Maybe I am not grasping the "Pseudo Incest" in terms of fiction then??


----------



## K.T. Parks (Dec 30, 2012)

Betsy the Quilter said:


> That you're selling your books on Amazon (or trying to), not selling a TV show. Amazon's rules, not a network's.
> 
> Betsy


No argument with you there Senora Betsy! Which is why I said:



K.T. Parks said:


> Maybe if I had better connections then, lol?


----------



## Atunah (Nov 20, 2008)

If they are not having sex in the book, why are you advertising in the blurb that they leading to that? That is like false advertising. Why even put that in the blurb if that is not the essence of the erotic story. The blurb is written like I said so it leads to the kink of step brother and step sister. 

And to compare erotica with a teen tv show and not knowing the difference, well I am just confused at that. 

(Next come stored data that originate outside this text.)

(* ===== verification/Sha256.v ===== *)
(** SHA-256 and SHA-224 (mbedtls/library/sha256.c): the compression function
    with its unrolled rounds, and the streaming functions as an instance of
    [HashStream].  They compute the hash of FIPS 180-4, which is stated here
    with the standard's own functions and rounds. *)
From S2P Require Import Prelude Words HashStream ShaRounds.
From stdpp Require Import list.
#[local] Open Scope Z_scope.

Module Sha256.

(** ** The compression function *)

Definition K : list Z :=
  [0x428A2F98; 0x71374491; 0xB5C0FBCF; 0xE9B5DBA5;
   0x3956C25B; 0x59F111F1; 0x923F82A4; 0xAB1C5ED5;
   0xD807AA98; 0x12835B01; 0x243185BE; 0x550C7DC3;
   0x72BE5D74; 0x80DEB1FE; 0x9BDC06A7; 0xC19BF174;
   0xE49B69C1; 0xEFBE4786; 0x0FC19DC6; 0x240CA1CC;
   0x2DE92C6F; 0x4A7484AA; 0x5CB0A9DC; 0x76F988DA;
   0x983E5152; 0xA831C66D; 0xB00327C8; 0xBF597FC7;
   0xC6E00BF3; 0xD5A79147; 0x06CA6351; 0x14292967;
   0x27B70A85; 0x2E1B2138; 0x4D2C6DFC; 0x53380D13;
   0x650A7354; 0x766A0ABB; 0x81C2C92E; 0x92722C85;
   0xA2BFE8A1; 0xA81A664B; 0xC24B8B70; 0xC76C51A3;
   0xD192E819; 0xD6990624; 0xF40E3585; 0x106AA070;
   0x19A4C116; 0x1E376C08; 0x2748774C; 0x34B0BCB5;
   0x391C0CB3; 0x4ED8AA4A; 0x5B9CCA4F; 0x682E6FF3;
   0x748F82EE; 0x78A5636F; 0x84C87814; 0x8CC70208;
   0x90BEFFFA; 0xA4506CEB; 0xBEF9A3F7; 0xC67178F2].

Definition SHR (x n : Z) : Z := Z.shiftr (Z.land x 0xFFFFFFFF) n.
Definition ROTR (x n : Z) : Z := Z.lor (SHR x n) (u32 (Z.shiftl x (32 - n))).

Definition S0 (x : Z) : Z := Z.lxor (Z.lxor (ROTR x 7) (ROTR x 18)) (SHR x 3).
Definition S1 (x : Z) : Z := Z.lxor (Z.lxor (ROTR x 17) (ROTR x 19)) (SHR x 10).
Definition S2 (x : Z) : Z := Z.lxor (Z.lxor (ROTR x 2) (ROTR x 13)) (ROTR x 22).
Definition S3 (x : Z) : Z := Z.lxor (Z.lxor (ROTR x 6) (ROTR x 11)) (ROTR x 25).
Definition F0 (x y z : Z) : Z := Z.lor (Z.land x y) (Z.land z (Z.lor x y)).
Definition F1 (x y z : Z) : Z := Z.lxor z (Z.land x (Z.lxor y z)).

(** The value that [R(t)] stores in [W[t]]. *)
Definition R (W : list Z) (t : nat) : Z :=
  u32 (S1 (nth (t - 2) W 0) + nth (t - 7) W 0 + S0 (nth (t - 15) W 0) + nth (t - 16) W 0).

(** The new values of [d] and [h]. *)
Definition P (a b c d e f g h x k : Z) : Z * Z :=
  let temp1 := u32 (h + S3 e + F1 e f g + k + x) in
  let temp2 := u32 (S2 a + F0 a b c) in
  (u32 (d + temp1), u32 (temp1 + temp2)).

(** Eight macro calls of the round loops. *)
Definition eight_rounds (A : regs8) (W : list Z) (i : nat) : regs8 := eight_calls P K A W i.

(** [R(i+0) .. R(i+7)]: they read and extend [W] only. *)
Definition extend8 (W : list Z) (i : nat) : list Z :=
  fold_left (fun W j => extend R W (i + j)) (seq 0 8) W.

Definition mbedtls_internal_sha256_process (state : regs8) (data : bytes) : regs8 :=
  let W := words_be 16 data in
  let A := fold_left (fun A i => eight_rounds A W i) [0%nat; 8%nat] state in
  let '(A, W) :=
    fold_left (fun '(A, W) i => let W := extend8 W i in (eight_rounds A W i, W))
      [16; 24; 32; 40; 48; 56]%nat (A, W) in
  add_regs8 u32 state A.

#[export] Instance sha256_algo : HashAlgo regs8 :=
  Build_HashAlgo regs8 64 32 mbedtls_internal_sha256_process
    (fun high low => MBEDTLS_PUT_UINT32_BE high ++ MBEDTLS_PUT_UINT32_BE low).

(** ** The functions *)

Record mbedtls_sha256_context := mkSha256 { ctx : Context regs8; is224 : Z }.

Definition mbedtls_sha256_init : mbedtls_sha256_context :=
  mkSha256 (mkContext 0 0 (0, 0, 0, 0, 0, 0, 0, 0) (repeat 0 64)) 0.

Definition initial_state (is224 : Z) : regs8 :=
  if is224 =? 0
  then (0x6A09E667, 0xBB67AE85, 0x3C6EF372, 0xA54FF53A, 0x510E527F, 0x9B05688C, 0x1F83D9AB, 0x5BE0CD19)
  else (0xC1059ED8, 0x367CD507, 0x3070DD17, 0xF70E5939, 0xFFC00B31, 0x68581511, 0x64F98FA7, 0xBEFA4FA4).

Definition mbedtls_sha256_starts_ret (c : mbedtls_sha256_context) (is224 : Z) : mbedtls_sha256_context :=
  mkSha256 (hash_starts (initial_state is224) (buffer (ctx c))) is224.

Definition mbedtls_sha256_update_ret (c : mbedtls_sha256_context) (input : bytes) : mbedtls_sha256_context :=
  mkSha256 (hash_update (ctx c) input) (is224 c).

Definition output (state : regs8) (is224 : Z) : bytes :=
  let '(s0, s1, s2, s3, s4, s5, s6, s7) := state in
  MBEDTLS_PUT_UINT32_BE s0 ++ MBEDTLS_PUT_UINT32_BE s1 ++ MBEDTLS_PUT_UINT32_BE s2 ++
  MBEDTLS_PUT_UINT32_BE s3 ++ MBEDTLS_PUT_UINT32_BE s4 ++ MBEDTLS_PUT_UINT32_BE s5 ++
  MBEDTLS_PUT_UINT32_BE s6 ++ (if is224 =? 0 then MBEDTLS_PUT_UINT32_BE s7 else []).

Definition mbedtls_sha256_finish_ret (c : mbedtls_sha256_context) : bytes :=
  output (hash_finish (ctx c)) (is224 c).

Definition mbedtls_sha256_ret (input : bytes) (is224 : Z) : bytes :=
  mbedtls_sha256_finish_ret
    (mbedtls_sha256_update_ret (mbedtls_sha256_starts_ret mbedtls_sha256_init is224) input).

(** ** FIPS 180-4 *)

Section Fips.
Definition rotr (n x : Z) : Z := x mod 2 ^ 32 / 2 ^ n + x mod 2 ^ n * 2 ^ (32 - n).
Definition shr (n x : Z) : Z := x mod 2 ^ 32 / 2 ^ n.
Definition Sigma0 (x : Z) : Z := Z.lxor (Z.lxor (rotr 2 x) (rotr 13 x)) (rotr 22 x).
Definition Sigma1 (x : Z) : Z := Z.lxor (Z.lxor (rotr 6 x) (rotr 11 x)) (rotr 25 x).
Definition sigma0 (x : Z) : Z := Z.lxor (Z.lxor (rotr 7 x) (rotr 18 x)) (shr 3 x).
Definition sigma1 (x : Z) : Z := Z.lxor (Z.lxor (rotr 17 x) (rotr 19 x)) (shr 10 x).

(** The message schedule, to index [t]. *)
Definition schedule_step (W : list Z) (t : nat) : list Z :=
  W ++ [(sigma1 (nth (t - 2) W 0) + nth (t - 7) W 0 + sigma0 (nth (t - 15) W 0) + nth (t - 16) W 0) mod 2 ^ 32].

Definition schedule (M : list Z) : list Z := fold_left schedule_step (seq 16 48) M.

Definition round (W : list Z) (s : regs8) (t : nat) : regs8 :=
  let '(a, b, c, d, e, f, g, h) := s in
  let T1 := (h + Sigma1 e + Ch e f g + nth t K 0 + nth t W 0) mod 2 ^ 32 in
  let T2 := (Sigma0 a + Maj a b c) mod 2 ^ 32 in
  ((T1 + T2) mod 2 ^ 32, a, b, c, (d + T1) mod 2 ^ 32, e, f, g).

Definition fips_compress (state : regs8) (data : bytes) : regs8 :=
  add_regs8 u32 state (fold_left (round (schedule (words_be 16 data))) (seq 0 64) state).

Definition fips_algo : HashAlgo regs8 :=
  Build_HashAlgo regs8 64 32 fips_compress
    (fun high low => be_bytes 4 high ++ be_bytes 4 low).
End Fips.

Definition fips_sha256 (msg : bytes) (is224 : Z) : bytes :=
  output (@hash_spec regs8 fips_algo (initial_state is224) msg) is224.

(** ** The code's operations are the standard's *)

Lemma sha256_SHR_eq x n : 0 <= n -> SHR x n = shr n x.
Proof.
  intros Hn. unfold SHR, shr. change 0xFFFFFFFF with (Z.ones 32).
  rewrite Z.land_ones, Z.shiftr_div_pow2 by lia. reflexivity.
Qed.

Lemma sha256_ROTR_eq x n : 0 <= n <= 32 -> ROTR x n = rotr n x.
Proof.
  intros Hn. unfold ROTR, rotr. rewrite sha256_SHR_eq by lia. unfold shr, u32.
  rewrite Z.shiftl_mul_pow2 by lia.
  assert (E : (x * 2 ^ (32 - n)) mod 2 ^ 32 = x mod 2 ^ n * 2 ^ (32 - n)).
  { replace (2 ^ 32) with (2 ^ n * 2 ^ (32 - n)) by (rewrite <- Z.pow_add_r by lia; f_equal; lia).
    rewrite Z.mul_mod_distr_r by (try apply Z.pow_nonzero; lia). reflexivity. }
  rewrite E, Z.lor_comm, (lor_add (32 - n)); [lia|lia|].
  pose proof (Z.mod_pos_bound x (2 ^ 32) ltac:(lia)).
  assert (0 < 2 ^ n) by (apply Z.pow_pos_nonneg; lia).
  split; [apply Z.div_pos; lia|]. apply Z.div_lt_upper_bound; [lia|].
  rewrite <- Z.pow_add_r by lia. replace (n + (32 - n)) with 32 by lia. lia.
Qed.

Lemma sha256_sums_eq :
  (forall x, S0 x = sigma0 x) /\ (forall x, S1 x = sigma1 x) /\
  (forall x, S2 x = Sigma0 x) /\ (forall x, S3 x = Sigma1 x).
Proof.
  repeat split; intros x; unfold S0, S1, S2, S3, sigma0, sigma1, Sigma0, Sigma1;
    rewrite ?sha256_ROTR_eq, ?sha256_SHR_eq by lia; reflexivity.
Qed.

(** One macro call is one round with the registers renamed. *)
Lemma sha256_round_P W s t : moved_call P K W s t = round W s t.
Proof.
  destruct sha256_sums_eq as (_ & _ & E2 & E3). destruct s as [[[[[[[a b] c] d] e] f] g] h].
  unfold round, moved_call, P. unfold F1, F0. rewrite Ch_lxor, Maj_lor, E2, E3. reflexivity.
Qed.

Lemma sha256_schedule_R W t : extend R W t = schedule_step W t.
Proof. destruct sha256_sums_eq as (E0 & E1 & _). unfold schedule_step, extend, R. rewrite E0, E1. reflexivity. Qed.

Lemma sha256_extend8_eq W i : extend8 W i = fold_left (extend R) (seq i 8) W.
Proof.
  unfold extend8. cbn [seq fold_left].
  replace (i + 0)%nat with i by lia. replace (S i) with (i + 1)%nat by lia.
  replace (S (i + 1)) with (i + 2)%nat by lia. replace (S (i + 2)) with (i + 3)%nat by lia.
  replace (S (i + 3)) with (i + 4)%nat by lia. replace (S (i + 4)) with (i + 5)%nat by lia.
  replace (S (i + 5)) with (i + 6)%nat by lia. replace (S (i + 6)) with (i + 7)%nat by lia. reflexivity.
Qed.

(** Extending the schedule between the groups of rounds is extending it before
    all of them. *)
Lemma sha256_process_loop k : forall W A i,
  length W = i ->
  fold_left (fun '(A, W) i => let W := extend8 W i in (eight_rounds A W i, W))
    (map (fun j => (i + 8 * j)%nat) (seq 0 k)) (A, W) =
  (fold_left (moved_call P K (fold_left (extend R) (seq i (8 * k)) W)) (seq i (8 * k)) A,
   fold_left (extend R) (seq i (8 * k)) W).
Proof.
  induction k as [|k IH]; intros W A i Hi; [reflexivity|].
  cbn [seq map fold_left]. rewrite <- seq_shift, map_map. replace (i + 8 * 0)%nat with i by lia.
  unfold eight_rounds at 2. rewrite sha256_extend8_eq, eight_calls_moved.
  rewrite (map_ext (fun j => (i + 8 * S j)%nat) (fun j => (i + 8 + 8 * j)%nat)) by lia.
  destruct (extend_app R (seq i 8) W) as (X & EX & HX). rewrite length_seq in HX.
  rewrite IH by (rewrite EX, length_app; lia).
  replace (8 * S k)%nat with (8 + 8 * k)%nat by lia. rewrite seq_app, !fold_left_app. f_equal.
  destruct (extend_app R (seq (i + 8) (8 * k)) (fold_left (extend R) (seq i 8) W)) as (Y & -> & _).
  f_equal. symmetry. apply moved_prefix. apply Forall_forall. intros t Ht%elem_of_seq.
  rewrite EX, length_app. lia.
Qed.

Lemma sha256_process_eq state data : mbedtls_internal_sha256_process state data = fips_compress state data.
Proof.
  unfold mbedtls_internal_sha256_process, fips_compress, schedule.
  generalize (eq_refl : length (words_be 16 data) = 16%nat). generalize (words_be 16 data). intros W HW.
  change [16; 24; 32; 40; 48; 56]%nat with (map (fun j => (16 + 8 * j)%nat) (seq 0 6)).
  change [0%nat; 8%nat] with (map (fun j => (0 + 8 * j)%nat) (seq 0 2)).
  unfold eight_rounds at 1. rewrite (eight_calls_loop P K W 2), sha256_process_loop by exact HW.
  change (8 * 6)%nat with 48%nat. change (8 * 2)%nat with 16%nat. f_equal.
  rewrite (fold_left_ext schedule_step (extend R)) by (intros; symmetry; apply sha256_schedule_R).
  rewrite (fold_left_ext (round _) (moved_call P K (fold_left (extend R) (seq 16 48) W)))
    by (intros; symmetry; apply sha256_round_P).
  replace (seq 0 64) with (seq 0 16 ++ seq 16 48) by reflexivity. rewrite fold_left_app. f_equal.
  destruct (extend_app R (seq 16 48) W) as (X & -> & _). symmetry. apply moved_prefix.
  apply Forall_forall. intros t Ht%elem_of_seq. lia.
Qed.

#[export] Instance sha256_laws : @HashLaws regs8 sha256_algo.
Proof.
  split.
  - exists 6. split; [cbn; lia|reflexivity].
  - exists 8%nat. split; [cbn; lia|reflexivity].
Qed.

Lemma sha256_spec_eq init msg :
  @hash_spec regs8 sha256_algo init msg = @hash_spec regs8 fips_algo init msg.
Proof.
  apply hash_spec_ext; [apply sha256_process_eq|]. intros high low. apply f_equal2; apply put32_be.
Qed.

Lemma sha256_updates_ctx cs : forall c,
  ctx (fold_left mbedtls_sha256_update_ret cs c) = fold_left hash_update cs (ctx c).
Proof. induction cs as [|p cs IH]; intros c; [reflexivity|]. apply IH. Qed.

Lemma sha256_updates_is224 cs : forall c,
  is224 (fold_left mbedtls_sha256_update_ret cs c) = is224 c.
Proof. induction cs as [|p cs IH]; intros c; [reflexivity|]. cbn [fold_left]. rewrite IH. reflexivity. Qed.

(** Hashing a message in pieces of any sizes below 2^32 bytes, in a
    context that may have been used before, gives the SHA-256 or SHA-224 of
    FIPS 180-4 of the concatenated pieces. *)
Theorem sha256_streaming_correct c variant chunks :
  length (buffer (ctx c)) = 64%nat -> Forall (fun p : bytes => zlen p < 2 ^ 32) chunks ->
  mbedtls_sha256_finish_ret
    (fold_left mbedtls_sha256_update_ret chunks (mbedtls_sha256_starts_ret c variant)) =
  fips_sha256 (concat chunks) variant.
Proof.
  intros Hb Hc. unfold mbedtls_sha256_finish_ret, fips_sha256. rewrite <- sha256_spec_eq.
  rewrite sha256_updates_ctx, sha256_updates_is224. cbn [ctx is224 mbedtls_sha256_starts_ret].
  rewrite stream_facts by assumption. reflexivity.
Qed.

Lemma sha256_streaming_correct_witness :
  mbedtls_sha256_finish_ret
    (fold_left mbedtls_sha256_update_ret [str "ab"; []; str "c"] (mbedtls_sha256_starts_ret mbedtls_sha256_init 0)) =
  fips_sha256 (str "abc") 0 /\
  fips_sha256 (str "abc") 0 =
    [0xBA; 0x78; 0x16; 0xBF; 0x8F; 0x01; 0xCF; 0xEA; 0x41; 0x41; 0x40; 0xDE; 0x5D; 0xAE; 0x22; 0x23;
     0xB0; 0x03; 0x61; 0xA3; 0x96; 0x17; 0x7A; 0x9C; 0xB4; 0x10; 0xFF; 0x61; 0xF2; 0x00; 0x15; 0xAD].
Proof.
  split; [|vm_compute; reflexivity].
  apply (sha256_streaming_correct mbedtls_sha256_init 0 [str "ab"; []; str "c"]); [reflexivity|].
  repeat constructor.
Defined.
End Sha256.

But hey, don't take anything anyone says here, leave your book blocked if you are happy with that.


----------



## Betsy the Quilter (Oct 27, 2008)

Since you don't have better connections, and are unlikely to acquire connections good enough to change Amazon's mind, you need to accept that you need to make changes and focus on what needs to be changed, not argue for the status quo, which is that your book is unsellable on Amazon.  That is, if you want to sell on Amazon.  If you don't want to change anything, give up on Amazon.  It's that simple.

Betsy


----------



## LeeBee (Feb 19, 2014)

This is like watching an updated "Who's On First" with erotica instead of baseball.


----------



## Monique (Jul 31, 2010)

Third base!


----------



## K.T. Parks (Dec 30, 2012)

Atunah said:


> If they are not having sex in the book, why are you advertising in the blurb that they leading to that? That is like false advertising. Why even put that in the blurb if *that is not the essence of the erotic story*.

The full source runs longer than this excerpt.